▸ **REQUIRED ACTION**
Give back the data in full. Leave nothing out.

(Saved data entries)
(** The fragment the e-mail pattern is written in: character classes,
    sequence and repetition (alternation and the two constants serve the
    matcher).  A pattern without the [u] flag reads its input as UTF-16
    code units, so a class is a test on a code unit. *)
Inductive t : Type :=
| Never
| Empty
| Class (p : N -> bool)
| Seq (r1 r2 : t)
| Or (r1 r2 : t)
| Star (r : t).

(** [r+] *)
Definition Plus (r : t) : t := Seq r (Star r).

(** The sequences of code units a pattern matches, from first to last. *)
Inductive Matches : t -> list N -> Prop :=
| MEmpty : Matches Empty []
| MClass p c : p c = true -> Matches (Class p) [c]
| MSeq r1 r2 s1 s2 : Matches r1 s1 -> Matches r2 s2 -> Matches (Seq r1 r2) (s1 ++ s2)%list
| MOrL r1 r2 s : Matches r1 s -> Matches (Or r1 r2) s
| MOrR r1 r2 s : Matches r2 s -> Matches (Or r1 r2) s
| MStarNil r : Matches (Star r) []
| MStarCons r s1 s2 :
    Matches r s1 -> Matches (Star r) s2 -> Matches (Star r) (s1 ++ s2)%list.

Fixpoint nullable (r : t) : bool :=
  match r with
  | Never => false
  | Empty => true
  | Class _ => false
  | Seq r1 r2 => nullable r1 && nullable r2
  | Or r1 r2 => nullable r1 || nullable r2
  | Star _ => true
  end.

Fixpoint derive (c : N) (r : t) : t :=
  match r with
  | Never => Never
  | Empty => Never
  | Class p => if p c then Empty else Never
  | Seq r1 r2 =>
      if nullable r1
      then Or (Seq (derive c r1) r2) (derive c r2)
      else Seq (derive c r1) r2
  | Or r1 r2 => Or (derive c r1) (derive c r2)
  | Star r1 => Seq (derive c r1) (Star r1)
  end.

(** [/^r$/.test(s)] on the code units of [s]: the whole of the sequence
    matches [r]. *)
Fixpoint test (r : t) (s : list N) : bool :=
  match s with
  | [] => nullable r
  | c :: s' => test (derive c r) s'
  end.

Definition isChar (x : N) (c : N) : bool := N.eqb c x.

(** [.]: any code unit but a line terminator (LF, CR, U+2028, U+2029). *)
Definition dot (c : N) : bool :=
  negb (N.eqb c 10 || N.eqb c 13 || N.eqb c 8232 || N.eqb c 8233).

End RegExp.

(** The pattern [/^[^\\s@]+@[^\\s@]+\\.[^\\s@]+$/] of the sign-up page and
    of the two contact-form scripts.  In a pattern literal [\\] is one
    backslash character: the class [[^\\s@]] excludes backslash, the
    letter s and the at sign, and [\\.] is a backslash followed by any
    character but a line terminator. *)
Module EmailPattern.

(** The code units of the backslash, the letter s and the at sign. *)
Definition backslash : N := 92.
Definition letterS : N := 115.
Definition atSign : N := 64.

Definition classChar (c : N) : bool :=
  negb (N.eqb c backslash || N.eqb c letterS || N.eqb c atSign).

Definition emailPattern : RegExp.t :=
  RegExp.Seq (RegExp.Plus (RegExp.Class classChar))
    (RegExp.Seq (RegExp.Class (RegExp.isChar atSign))
       (RegExp.Seq (RegExp.Plus (RegExp.Class classChar))
          (RegExp.Seq (RegExp.Class (RegExp.isChar backslash))
             (RegExp.Seq (RegExp.Class RegExp.dot)
                (RegExp.Plus (RegExp.Class classChar)))))).

(** [emailPattern.test(s)] *)
Definition test (R : JS.Runtime) (s : string) : bool :=
  RegExp.test emailPattern (JS.codeUnits R s).

End EmailPattern.

(** ** services/authService *)

Module AuthService.

(** What a parameter receives at a call: a string, some object, or
    [undefined] when the call passes fewer arguments. *)
Inductive Arg : Type :=
| Str (s : string)
| Obj
| Undefined.

Record AuthUser : Type := mkUser {
  id : string;
  name : Arg;
  email : Arg
}.

Record AuthResponse : Type := mkResponse {
  token : string;
  user : AuthUser
}.

(** [x === "literal"] *)
Definition isString (literal : string) (x : Arg) : bool :=
  match x with
  | Str v => String.eqb v literal
  | _ => false
  end.

(** A promise that settles: [inl] the value it resolves to, [inr] the
    message of the error it rejects with. *)
Definition loginUser (email password : Arg) : AuthResponse + string :=
  if isString "user@bookhaven.com" email && isString "password" password
  then inl (mkResponse "mock-jwt-token" (mkUser "1" (Str "John Doe") email))
  else inr "Invalid credentials".

Definition registerUser (name email password : Arg) : AuthResponse + string :=
  inl (mkResponse "mock-jwt-token" (mkUser "2" name email)).

Definition loginWithGoogle : AuthResponse + string :=
  inl (mkResponse "mock-google-oauth-token"
         (mkUser "3" (Str "Google User") (Str "googleuser@gmail.com"))).

End AuthService.

(** ** pages/Login *)

Module Login.

Record Form : Type := mkForm { email : string; password : string }.

(** What a handler leaves behind: the error of the page, the payload it
    dispatched with [setUser], the route it navigated to. *)
Record Outcome : Type := mkOutcome {
  error : string;
  dispatched : option AuthService.AuthResponse;
  navigated : option string
}.

(** [handleSubmit] calls [loginUser(form)]: the form object is the first
    argument and there is no second one. *)
Definition handleSubmit (form : Form) (error0 : string) : Outcome :=
  match AuthService.loginUser AuthService.Obj AuthService.Undefined with
  | inl user => mkOutcome error0 (Some user) (Some "/")
  | inr _ => mkOutcome "Invalid email or password" None None
  end.

Definition handleGoogleLogin (error0 : string) : Outcome :=
  match AuthService.loginWithGoogle with
  | inl user => mkOutcome error0 (Some user) (Some "/")
  | inr _ => mkOutcome "Google login failed or not configured" None None
  end.

End Login.

(** ** pages/Signup *)

Module Signup.

Record Form : Type := mkForm { name : string; email : string; password : string }.

Record Outcome : Type := mkOutcome {
  error : string;
  registerCalls : nat;
  dispatched : option AuthService.AuthResponse;
  navigated : option string
}.

(** [handleSubmit] calls [registerUser(form)]: the form object is the
    first argument and the other two are missing. *)
Definition handleSubmit (R : JS.Runtime) (form : Form) (error0 : string) : Outcome :=
  if negb (EmailPattern.test R (email form)) then
    mkOutcome "Invalid email address" 0 None None
  else
    match AuthService.registerUser AuthService.Obj AuthService.Undefined
            AuthService.Undefined with
    | inl user => mkOutcome error0 1 (Some user) (Some "/account")
    | inr _ => mkOutcome "Registration failed. Try again." 1 None None
    end.

End Signup.

(** ** js/main.js: the contact form *)

Module MainContact.

Record Status : Type := mkStatus { text : string; color : string }.

(** A submission sets the status at once; an accepted one sets it again
    a second later and resets the form. *)
Record Outcome : Type := mkOutcome {
  atOnce : Status;
  later : option Status;
  formReset : bool
}.

Definition onSubmit (R : JS.Runtime) (name email message : string) : Outcome :=
  if negb (JS.truthy name) || negb (JS.truthy email) || negb (JS.truthy message) then
    mkOutcome (mkStatus "Please fill in all fields." "red") None false
  else if negb (EmailPattern.test R email) then
    mkOutcome (mkStatus "Please enter a valid email address." "red") None false
  else
    mkOutcome (mkStatus "Sending..." "#007acc")
              (Some (mkStatus "Message sent successfully!" "green")) true.

End MainContact.

(** ** js/deploy-check.js, second script: the contact form with field marks *)

Module MarkedContact.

▸ **OUTPUT FOR THIS EXERCISE**
(** The fragment the e-mail pattern is written in: character classes,
    sequence and repetition (alternation and the two constants serve the
    matcher).  A pattern without the [u] flag reads its input as UTF-16
    code units, so a class is a test on a code unit. *)
Inductive t : Type :=
| Never
| Empty
| Class (p : N -> bool)
| Seq (r1 r2 : t)
| Or (r1 r2 : t)
| Star (r : t).

(** [r+] *)
Definition Plus (r : t) : t := Seq r (Star r).

(** The sequences of code units a pattern matches, from first to last. *)
Inductive Matches : t -> list N -> Prop :=
| MEmpty : Matches Empty []
| MClass p c : p c = true -> Matches (Class p) [c]
| MSeq r1 r2 s1 s2 : Matches r1 s1 -> Matches r2 s2 -> Matches (Seq r1 r2) (s1 ++ s2)%list
| MOrL r1 r2 s : Matches r1 s -> Matches (Or r1 r2) s
| MOrR r1 r2 s : Matches r2 s -> Matches (Or r1 r2) s
| MStarNil r : Matches (Star r) []
| MStarCons r s1 s2 :
    Matches r s1 -> Matches (Star r) s2 -> Matches (Star r) (s1 ++ s2)%list.

Fixpoint nullable (r : t) : bool :=
  match r with
  | Never => false
  | Empty => true
  | Class _ => false
  | Seq r1 r2 => nullable r1 && nullable r2
  | Or r1 r2 => nullable r1 || nullable r2
  | Star _ => true
  end.

Fixpoint derive (c : N) (r : t) : t :=
  match r with
  | Never => Never
  | Empty => Never
  | Class p => if p c then Empty else Never
  | Seq r1 r2 =>
      if nullable r1
      then Or (Seq (derive c r1) r2) (derive c r2)
      else Seq (derive c r1) r2
  | Or r1 r2 => Or (derive c r1) (derive c r2)
  | Star r1 => Seq (derive c r1) (Star r1)
  end.

(** [/^r$/.test(s)] on the code units of [s]: the whole of the sequence
    matches [r]. *)
Fixpoint test (r : t) (s : list N) : bool :=
  match s with
  | [] => nullable r
  | c :: s' => test (derive c r) s'
  end.

Definition isChar (x : N) (c : N) : bool := N.eqb c x.

(** [.]: any code unit but a line terminator (LF, CR, U+2028, U+2029). *)
Definition dot (c : N) : bool :=
  negb (N.eqb c 10 || N.eqb c 13 || N.eqb c 8232 || N.eqb c 8233).

End RegExp.

(** The pattern [/^[^\\s@]+@[^\\s@]+\\.[^\\s@]+$/] of the sign-up page and
    of the two contact-form scripts.  In a pattern literal [\\] is one
    backslash character: the class [[^\\s@]] excludes backslash, the
    letter s and the at sign, and [\\.] is a backslash followed by any
    character but a line terminator. *)
Module EmailPattern.

(** The code units of the backslash, the letter s and the at sign. *)
Definition backslash : N := 92.
Definition letterS : N := 115.
Definition atSign : N := 64.

Definition classChar (c : N) : bool :=
  negb (N.eqb c backslash || N.eqb c letterS || N.eqb c atSign).

Definition emailPattern : RegExp.t :=
  RegExp.Seq (RegExp.Plus (RegExp.Class classChar))
    (RegExp.Seq (RegExp.Class (RegExp.isChar atSign))
       (RegExp.Seq (RegExp.Plus (RegExp.Class classChar))
          (RegExp.Seq (RegExp.Class (RegExp.isChar backslash))
             (RegExp.Seq (RegExp.Class RegExp.dot)
                (RegExp.Plus (RegExp.Class classChar)))))).

(** [emailPattern.test(s)] *)
Definition test (R : JS.Runtime) (s : string) : bool :=
  RegExp.test emailPattern (JS.codeUnits R s).

End EmailPattern.

(** ** services/authService *)

Module AuthService.

(** What a parameter receives at a call: a string, some object, or
    [undefined] when the call passes fewer arguments. *)
Inductive Arg : Type :=
| Str (s : string)
| Obj
| Undefined.

Record AuthUser : Type := mkUser {
  id : string;
  name : Arg;
  email : Arg
}.

Record AuthResponse : Type := mkResponse {
  token : string;
  user : AuthUser
}.

(** [x === "literal"] *)
Definition isString (literal : string) (x : Arg) : bool :=
  match x with
  | Str v => String.eqb v literal
  | _ => false
  end.

(** A promise that settles: [inl] the value it resolves to, [inr] the
    message of the error it rejects with. *)
Definition loginUser (email password : Arg) : AuthResponse + string :=
  if isString "user@bookhaven.com" email && isString "password" password
  then inl (mkResponse "mock-jwt-token" (mkUser "1" (Str "John Doe") email))
  else inr "Invalid credentials".

Definition registerUser (name email password : Arg) : AuthResponse + string :=
  inl (mkResponse "mock-jwt-token" (mkUser "2" name email)).

Definition loginWithGoogle : AuthResponse + string :=
  inl (mkResponse "mock-google-oauth-token"
         (mkUser "3" (Str "Google User") (Str "googleuser@gmail.com"))).

End AuthService.

(** ** pages/Login *)

Module Login.

Record Form : Type := mkForm { email : string; password : string }.

(** What a handler leaves behind: the error of the page, the payload it
    dispatched with [setUser], the route it navigated to. *)
Record Outcome : Type := mkOutcome {
  error : string;
  dispatched : option AuthService.AuthResponse;
  navigated : option string
}.

(** [handleSubmit] calls [loginUser(form)]: the form object is the first
    argument and there is no second one. *)
Definition handleSubmit (form : Form) (error0 : string) : Outcome :=
  match AuthService.loginUser AuthService.Obj AuthService.Undefined with
  | inl user => mkOutcome error0 (Some user) (Some "/")
  | inr _ => mkOutcome "Invalid email or password" None None
  end.

Definition handleGoogleLogin (error0 : string) : Outcome :=
  match AuthService.loginWithGoogle with
  | inl user => mkOutcome error0 (Some user) (Some "/")
  | inr _ => mkOutcome "Google login failed or not configured" None None
  end.

End Login.

(** ** pages/Signup *)

Module Signup.

Record Form : Type := mkForm { name : string; email : string; password : string }.

Record Outcome : Type := mkOutcome {
  error : string;
  registerCalls : nat;
  dispatched : option AuthService.AuthResponse;
  navigated : option string
}.

(** [handleSubmit] calls [registerUser(form)]: the form object is the
    first argument and the other two are missing. *)
Definition handleSubmit (R : JS.Runtime) (form : Form) (error0 : string) : Outcome :=
  if negb (EmailPattern.test R (email form)) then
    mkOutcome "Invalid email address" 0 None None
  else
    match AuthService.registerUser AuthService.Obj AuthService.Undefined
            AuthService.Undefined with
    | inl user => mkOutcome error0 1 (Some user) (Some "/account")
    | inr _ => mkOutcome "Registration failed. Try again." 1 None None
    end.

End Signup.

(** ** js/main.js: the contact form *)

Module MainContact.

Record Status : Type := mkStatus { text : string; color : string }.

(** A submission sets the status at once; an accepted one sets it again
    a second later and resets the form. *)
Record Outcome : Type := mkOutcome {
  atOnce : Status;
  later : option Status;
  formReset : bool
}.

Definition onSubmit (R : JS.Runtime) (name email message : string) : Outcome :=
  if negb (JS.truthy name) || negb (JS.truthy email) || negb (JS.truthy message) then
    mkOutcome (mkStatus "Please fill in all fields." "red") None false
  else if negb (EmailPattern.test R email) then
    mkOutcome (mkStatus "Please enter a valid email address." "red") None false
  else
    mkOutcome (mkStatus "Sending..." "#007acc")
              (Some (mkStatus "Message sent successfully!" "green")) true.

End MainContact.

(** ** js/deploy-check.js, second script: the contact form with field marks *)

Module MarkedContact.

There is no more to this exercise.